Even in this limitless ocean of poverty, two communities – sanitation workers and private security guards – stand out for the distinctly cruel and violent treatment they receive. Deprived of even the minimum legal wage of Rs25,000 for an 8-hour shift, these two communities (more so the security guards) are invariably made to work for 12 hours a day with no weekly holiday, medical leave or EOBI. Poverty is indeed the highest form of violence that can be inflicted on human beings.
Poverty is hunger. Poverty is lack of shelter. Poverty is falling sick and not being able to see a doctor. Poverty is inability to send your child to a school. Poverty is living as a daily wager – one day at a time. Poverty is fear of a pension-less future. Poverty is forcing your child to become a domestic worker. Poverty is eight-year-old Zohra Shah, beaten to death for accidentally releasing a caged bird. Poverty is not being able to spend time with your children for your shift demands 12 hours a day for 30 days in a month.
The state and society thus carefully craft breeding grounds and opportunities that promote child abuse. Children who work as domestic or industrial labour are vulnerable to child abuse by adults. Children who are left unattended by parents are vulnerable to child abuse by domestic help, family members and neighbours. Unable to cater for boarding and lodging, children deposited in seminaries are vulnerable to rampant and chronic child abuse. While child abuse does not recognise any class barriers, it is poverty that adds fuel to the fire and a compelling magnitude of likelihood and helplessness to this phenomenon.

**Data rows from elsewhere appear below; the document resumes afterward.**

(** * homebrew.py: a shallow embedding and its verified properties

    The development follows [etc/scripts/homebrew.py]: the Python string and
    path primitives the script relies on, the [Download], [BinaryPackage] and
    [Repository] classes, the dependency walk, the formula scanner, the file
    installer, the Mach-O path rewriter and the installation validator.

    Python values are modelled as follows: [str] as [string] (a sequence of
    bytes), [None]-able arguments as [option], a [dict] used as a map as
    [gmap], a [dict] that is iterated as an association list in insertion
    order, exceptions as the [Err] side of [result]. *)

From Stdlib Require Import Ascii String DecimalString.
From stdpp Require Import gmap strings list fin_maps relations.

(** ** Exceptions and the error monad *)

(** The exceptions the modelled code can raise.  [Exception] is the generic
    Python exception the script raises with a message; [RecursionError] is
    what the interpreter raises when the recursion bound is exhausted. *)
Inductive exn : Type :=
  | KeyError (key : string)
  | AssertionError (msg : string)
  | AttributeError (msg : string)
  | TypeError (msg : string)
  | OSError (msg : string)
  | RecursionError
  | Exception (msg : string).

Inductive result (A : Type) : Type :=
  | Ok (a : A)
  | Err (e : exn).
Arguments Ok {A} a.
Arguments Err {A} e.

Global Instance result_ret : MRet result := @Ok.

Global Instance result_bind : MBind result := λ A B k r,
  match r with
  | Ok a => k a
  | Err e => Err e
  end.

Global Instance result_fmap : FMap result := λ A B f r,
  match r with
  | Ok a => Ok (f a)
  | Err e => Err e
  end.

Definition is_Ok {A} (r : result A) : Prop := ∃ a, r = Ok a.
Definition is_Err {A} (r : result A) : Prop := ∃ e, r = Err e.

(** A missing key of a JSON object or keyword argument. *)
Definition getitem {A} (key : string) (o : option A) : result A :=
  match o with
  | Some a => Ok a
  | None => Err (KeyError key)
  end.

(** ** Python string primitives *)

Module Py.

(** [s.startswith(pre)] *)
Fixpoint startswith (pre s : string) : bool :=
  match pre, s with
  | "", _ => true
  | String _ _, "" => false
  | String a pre', String b s' =>
      if decide (a = b) then startswith pre' s' else false
  end.

(** [s.endswith(suf)] *)
Definition endswith (suf s : string) : bool :=
  startswith (String.rev suf) (String.rev s).

(** [s.endswith((suf1, suf2, ...))] *)
Definition endswith_any (sufs : list string) (s : string) : bool :=
  existsb (fun suf => endswith suf s) sufs.

(** [s[n:]] *)
Fixpoint drop (n : nat) (s : string) : string :=
  match n, s with
  | 0, _ => s
  | S _, "" => ""
  | S n', String _ s' => drop n' s'
  end.

(** [sub in s] *)
Fixpoint contains (sub s : string) : bool :=
  startswith sub s ||
  match s with
  | "" => false
  | String _ s' => contains sub s'
  end.

(** The split of [s] around the first occurrence of [sep], if any. *)
Fixpoint find_first (sep s : string) : option (string * string) :=
  if startswith sep s then Some ("", drop (String.length sep) s)
  else match s with
       | "" => None
       | String c s' =>
           match find_first sep s' with
           | Some (h, t) => Some (String c h, t)
           | None => None
           end
       end.

(** The split of [s] around the last occurrence of [sep], if any. *)
Fixpoint find_last (sep s : string) : option (string * string) :=
  match s with
  | "" => if startswith sep "" then Some ("", "") else None
  | String c s' =>
      match find_last sep s' with
      | Some (h, t) => Some (String c h, t)
      | None =>
          if startswith sep s then Some ("", drop (String.length sep) s)
          else None
      end
  end.

(** [s.partition(sep)], for the non-empty separators the script uses. *)
Definition partition (sep s : string) : string * string * string :=
  match find_first sep s with
  | Some (h, t) => (h, sep, t)
  | None => (s, "", "")
  end.

(** [s.rpartition(sep)], for the non-empty separators the script uses. *)
Definition rpartition (sep s : string) : string * string * string :=
  match find_last sep s with
  | Some (h, t) => (h, sep, t)
  | None => ("", "", s)
  end.

Definition mem_char (c : ascii) (chars : string) : bool :=
  bool_decide (c ∈ list_ascii_of_string chars).

(** [s.lstrip(chars)] *)
Fixpoint lstrip (chars s : string) : string :=
  match s with
  | "" => ""
  | String c s' => if mem_char c chars then lstrip chars s' else s
  end.

(** [s.rstrip(chars)] *)
Definition rstrip (chars s : string) : string :=
  String.rev (lstrip chars (String.rev s)).

(** [s.strip(chars)] *)
Definition strip (chars s : string) : string :=
  rstrip chars (lstrip chars s).

(** The one-byte characters for which [str.isspace] holds: tab, line feed,
    vertical tab, form feed, carriage return, the separators 28 to 31 and
    the space. *)
Definition whitespace : string :=
  string_of_list_ascii
    (ascii_of_nat <$> [9; 10; 11; 12; 13; 28; 29; 30; 31; 32]).

(** [s.strip()] *)
Definition strip_ws (s : string) : string := strip whitespace s.

(** [sep.join(parts)] *)
Fixpoint join (sep : string) (parts : list string) : string :=
  match parts with
  | [] => ""
  | [p] => p
  | p :: rest => p +:+ sep +:+ join sep rest
  end.

(** Truthiness of an optional string: [None] and [''] are falsy. *)
Definition truthy (o : option string) : bool :=
  match o with
  | None | Some "" => false
  | Some _ => true
  end.

(** [a or b] on optional strings. *)
Definition or_ (a b : option string) : option string :=
  if truthy a then a else b.

(** [template.format(arg)] for a template with one [{}] field and no other
    brace, as the formula URL templates of the script are. *)
Definition format1 (template arg : string) : string :=
  match find_first "{}" template with
  | Some (h, t) => h +:+ arg +:+ t
  | None => template
  end.

(** [str(n)] for an [int]. *)
Definition str_of_int (n : Z) : string :=
  NilZero.string_of_int (Z.to_int n).

End Py.

(** ** posixpath *)

Module os_path.

(** [os.path.join(a, b)] *)
Definition join (a b : string) : string :=
  if Py.startswith "/" b then b
  else if bool_decide (a = "") || Py.endswith "/" a then a +:+ b
  else a +:+ "/" +:+ b.

(** [os.path.basename(p)]: what follows the last separator. *)
Definition basename (p : string) : string :=
  match Py.find_last "/" p with
  | Some (_, t) => t
  | None => p
  end.

(** [os.path.dirname(p)]: the part up to the last separator, without its
    trailing separators unless it consists of separators only. *)
Definition dirname (p : string) : string :=
  match Py.find_last "/" p with
  | Some (h, _) =>
      let head := h +:+ "/" in
      if bool_decide (Py.lstrip "/" head = "") then head
      else Py.rstrip "/" head
  | None => ""
  end.

End os_path.

(** The double-quote and line-feed characters, as strings. *)
Definition dquote : string := String (ascii_of_nat 34) "".
Definition newline : string := String (ascii_of_nat 10) "".

(** ** class Download *)

Record Download : Type := mkDownload {
  url : string;
  file_name : string;
  sha256 : option string;
  fetched_location : option string;
}.

(** [Download.__init__(url, file_name=None, sha256=None)] *)
Definition Download_init (url0 : string) (file_name0 sha : option string)
    : Download :=
  let url1 := Py.strip "/" url0 in
  let file_name1 :=
    match file_name0 with
    | Some f => if bool_decide (f = "") then (Py.rpartition "/" url1).2 else f
    | None => (Py.rpartition "/" url1).2
    end in
  {| url := url1; file_name := file_name1; sha256 := sha;
     fetched_location := None |}.

(** [Download.from_index(url, tag=None, revision=None, sha256=None)]; the
    value [Ok None] is the bare [return] of the source. *)
Definition Download_from_index (url0 : string) (tag revision sha : option string)
    : result (option Download) :=
  let url1 := Py.strip "/" url0 in
  if negb (Py.truthy tag) && negb (Py.truthy revision) then
    let file_name1 := (Py.rpartition "/" url1).2 in
    Ok (Some (Download_init url1 (Some file_name1) sha))
  else
    (* a github URL *)
    if negb (Py.startswith "https://github.com" url1) then
      Err (AssertionError ("Invalid " +:+ url1))
    else if negb (Py.truthy tag) && negb (Py.truthy revision) then
      Ok None
    else
      let url2 :=
        if Py.endswith ".git" url1 then (Py.rpartition ".git" url1).1.1
        else url1 in
      (* prefer revision over tag *)
      let commitish := default "" (Py.or_ revision tag) in
      let download_url := url2 +:+ "/archive/" +:+ commitish +:+ ".tar.gz" in
      let ghrepo_name := (Py.rpartition "/" url2).2 in
      let file_name1 := ghrepo_name +:+ "-" +:+ commitish +:+ ".tar.gz" in
      Ok (Some (Download_init download_url (Some file_name1) sha)).

(** ** patchmacho: the load-command path rewriter *)

Definition HOMEBREW_PREFIX : string := "@@HOMEBREW_PREFIX@@".

(** [get_updated_loader_path(loader_path)], the [changefunc] handed to
    [MachO.rewriteLoadCommands]; [None] is the implicit return of the source
    when the path holds no placeholder. *)
Definition get_updated_loader_path (loader_path : string) : option string :=
  if Py.contains HOMEBREW_PREFIX loader_path then
    (* make this @loader_path-relative *)
    let dylib_name := (Py.rpartition "/" loader_path).2 in
    Some ("@loader_path/" +:+ dylib_name)
  else None.

(** What [rewriteLoadCommands] of macholib does with one load-command path:
    it calls [changefunc] and rewrites the path only when the answer is not
    [None]. *)
Definition rewrite_load_command (changefunc : string → option string)
    (path : string) : string :=
  default path (changefunc path).

Definition patchmacho_path (path : string) : string :=
  rewrite_load_command get_updated_loader_path path.

(** ** class BinaryPackage *)

Record BinaryPackage : Type := mkBinaryPackage {
  name : string;
  version : string;
  revision : string;
  (* mapping of {osarch: Download} *)
  download_urls : gmap string Download;
  (* direct fetch of the ruby code of a formula *)
  formula_download_url : Download;
  (* list of Download: archive, patches, etc; an element may be None *)
  source_download_urls : list (option Download);
  (* list of (name, version requirement) *)
  depends : list (string * string);
  fullversion : string;
  fqname : string;
}.

(** [BinaryPackage.__init__] *)
Definition BinaryPackage_init (name0 version0 revision0 : string)
    (download_urls0 : gmap string Download) (formula_download_url0 : Download)
    (source_download_urls0 : list (option Download))
    (depends0 : list (string * string)) : BinaryPackage :=
  let fullversion0 :=
    if bool_decide (revision0 = "") then version0
    else version0 +:+ "_" +:+ revision0 in
  {| name := name0; version := version0; revision := revision0;
     download_urls := download_urls0;
     formula_download_url := formula_download_url0;
     source_download_urls := source_download_urls0;
     depends := depends0;
     fullversion := fullversion0;
     fqname := name0 +:+ "@" +:+ fullversion0 |}.

(** [BinaryPackage.__repr__] *)
Definition BinaryPackage_repr (p : BinaryPackage) : string :=
  "BinaryPackage(" +:+ fqname p +:+ ")".

(** *** Index records *)

(** One entry of [item.urls.stable]: the keyword arguments of
    [Download.from_index]. *)
Record SourceUrl : Type := mkSourceUrl {
  su_url : option string;
  su_tag : option string;
  su_revision : option string;
  su_sha256 : option string;
}.

(** One entry of [item.bottle.stable.files]. *)
Record BottleFile : Type := mkBottleFile {
  bf_url : option string;
  bf_sha256 : option string;
}.

(** One record of the JSON index; a field that is [None] is a key the record
    lacks, and reading it raises [KeyError]. *)
Record IndexItem : Type := mkIndexItem {
  item_name : option string;
  item_versions_stable : option string;
  item_revision : option Z;
  item_urls_stable : option SourceUrl;
  item_bottle_files : option (list (string * BottleFile));
  item_dependencies : option (list string);
}.

(** ** class Repository *)

Record Repository : Type := mkRepository {
  repo_name : string;
  db_url : string;
  formula_base_url : string;
  (* a collection of {binary_package_name: BinaryPackage object} *)
  packages : gmap string BinaryPackage;
}.

(** [Repository.__init__] *)
Definition Repository_init (name0 db_url0 formula_base_url0 : string)
    : Repository :=
  {| repo_name := name0; db_url := db_url0;
     formula_base_url := formula_base_url0; packages := ∅ |}.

Nothing would explain the correlation between population, poverty and child abuse better than the news of a six-year-old girl raped by a domestic help in DHA Karachi, as reported in the newspapers of October 15, 2022. The innocent girl was raped by a 15-year-old boy who had been compelled by his parents to work as domestic help for a well-off family. The boy’s father is a highly underpaid security guard whose long 12 hours shift for 30 days a month leaves him financially, emotionally and physically exhausted. He has neither time nor food for his children. He is thus compelled to force them to work as domestic helpers in return of boarding, lodging and a few thousand rupees per month.

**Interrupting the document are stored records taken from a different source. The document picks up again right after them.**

(** * Schedule Monitoring Calculator: a shallow embedding of [app.py]

    The development follows the source file top-down:
    - [datetime]: the part of Python's [datetime] module the program relies
      on ([date], [time], their comparisons, [weekday], date subtraction
      and the two [strptime] formats);
    - [pystr]: [str.strip] and [str.split];
    - the program itself: [is_weekday], [is_normal_window], [base_hours],
      [Entry], [Schedule] with its methods, and [parse_date_time];
    - the properties of the specification, stated on these definitions.

    Conventions.  Python [int]s are [Z].  The hour amounts are Python
    floats, but the only float operations of the program are additions
    that start from [0.0] and add [2.0] or [4.0], at most once per stored
    entry, that is once per day of the calendar; every value is an even
    integer far below [2^53], where binary64 addition is exact, so hour
    amounts are represented by the integer they denote ([4] for [4.0]).
    A [str] is a [string] whose characters are the code points below 256.
    A call that can raise returns a [result]. *)

From Stdlib Require Import ZArith String Ascii.
From stdpp Require Import base decidable option numbers list sorting countable gmap.

Local Open Scope Z_scope.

Pakistan’s disproportionately high number of child protection departments, authorities and commissions are essentially ceremonial and self-consuming in nature. They have not been able to create any functional or effective mechanism to prevent child abuse, to remove child beggars from streets, to release child domestic help from homes, to prevent under-age marriage of girls or to rescue thousands of “invisible” children who work as sanitary workers in full public view.

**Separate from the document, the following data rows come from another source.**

(** The point [p] has the coordinates [c], counted in ball diameters [d]
    from the origin [(x0, y0)]. *)
Definition onGrid (x0 y0 d : Q) (p : Point) (c : Q * Q) : Prop :=
  p_x p == x0 + fst c * d /\ p_y p == y0 + snd c * d.

(** Two grid coordinates at least 1.025 diameters (2.05 radii) apart. *)
Definition farCoeff (c1 c2 : Q * Q) : bool :=
  Qle_bool (sq 1.025) (sq (fst c2 - fst c1) + sq (snd c2 - snd c1)).

Fixpoint sepCoeffs (cs : list (Q * Q)) : bool :=
  match cs with
  | [] => true
  | c :: cs' => forallb (farCoeff c) cs' && sepCoeffs cs'
  end.

(** The playing surface measures 68.8 by 32.8 ball diameters.  Counted
    from its left edge and its horizontal centre line, the colour spots
    (in the order of [createColouredBalls]) are at: *)
Definition colourCoeffs : list (Q * Q) :=
  [ (0.207 * 68.8, 0.165 * 32.8);
    (0.207 * 68.8, - (0.165 * 32.8));
    (0.207 * 68.8, 0);
    (68.8 / 2, 0);
    (0.75 * 68.8, 0);
    (0.91 * 68.8, 0) ].

(** and the reds of the standard triangle at: *)
Definition triangleCoeffs : list (Q * Q) :=
  flat_map (fun row =>
              map (fun col => (0.75 * 68.8 + 2.0 + nq row * 0.98,
                               (nq col - nq row / 2) * 1.05))
                  (seq 0 (S row)))
           (seq 0 5).

(** What the generators with an overlap check maintain of the reds [lst]
    placed so far: they are live, [m] apart from each other and from every
    colour. *)
Definition layoutInv (m : Q) (cols lst : list Ball) : Prop :=
  separated m lst /\
  Forall (fun a => Forall (apart m a) cols) lst /\
  Forall (fun a => potted a = false) lst.

(* ------------------------------------------------------------------ *)
(** ** Start-up and reference data *)

(** The global variables as declared, for a given table. *)
Definition initialState (t : Table) : State :=
  mkState t (buildPocketList t) [] [] None 1
    0 0.35 [] []
    false "" (mkPredictor true 3) 0
    false [] false [].

(** [setup]: a 1280 by 720 canvas, the geometry, then [setMode(1)]. *)
Definition setup : M State :=
  setMode 1 (initialState (rebuildTableGeometry 1280 720)).

(** A stream of draws that are all [0], and one that are all [1/2]. *)
Definition rngZero : Rng := fun _ => mkUnit01 0 eq_refl.
Definition rngHalf : Rng := fun _ => mkUnit01 (1 # 2) eq_refl.

(** The transcendental functions at the only arguments the examples reach:
    the angle [0] ([cos 0 = 1], [sin 0 = 0]) and square roots of [0] and
    [1]. *)
Definition mathAtZero : P5Math :=
  {| cos := fun _ => 1; sin := fun _ => 0; sqrt := fun x => x |}.

(** A cue ball in the world at [(x, y)] with velocity [(vx, vy)]. *)
Definition cueBallAt (t : Table) (x y vx vy : Q) : Ball :=
  mkBall (IdBall 0) "#f5f5f5"
    (mkBody (mkPoint x y) (mkPoint vx vy) [] true)
    (ballR t) true false false.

It may be best to rethink child abuse ab initio. Start with creating an effective population control programme. Raise the legal minimum wage to Rs40,000 per month for an 8-hour shift and ensure every citizen receives this amount. Ensure every citizen above the age of 18 is registered with EOBI and Social Security. Security guards must work for no more than 8 hours a day and be given medical leave and four weekly holidays. Unless we can come to grips with our runaway population and our massive poverty, the results of any child protection measures would be no different than expecting a fish to avoid getting wet while swimming in an ocean.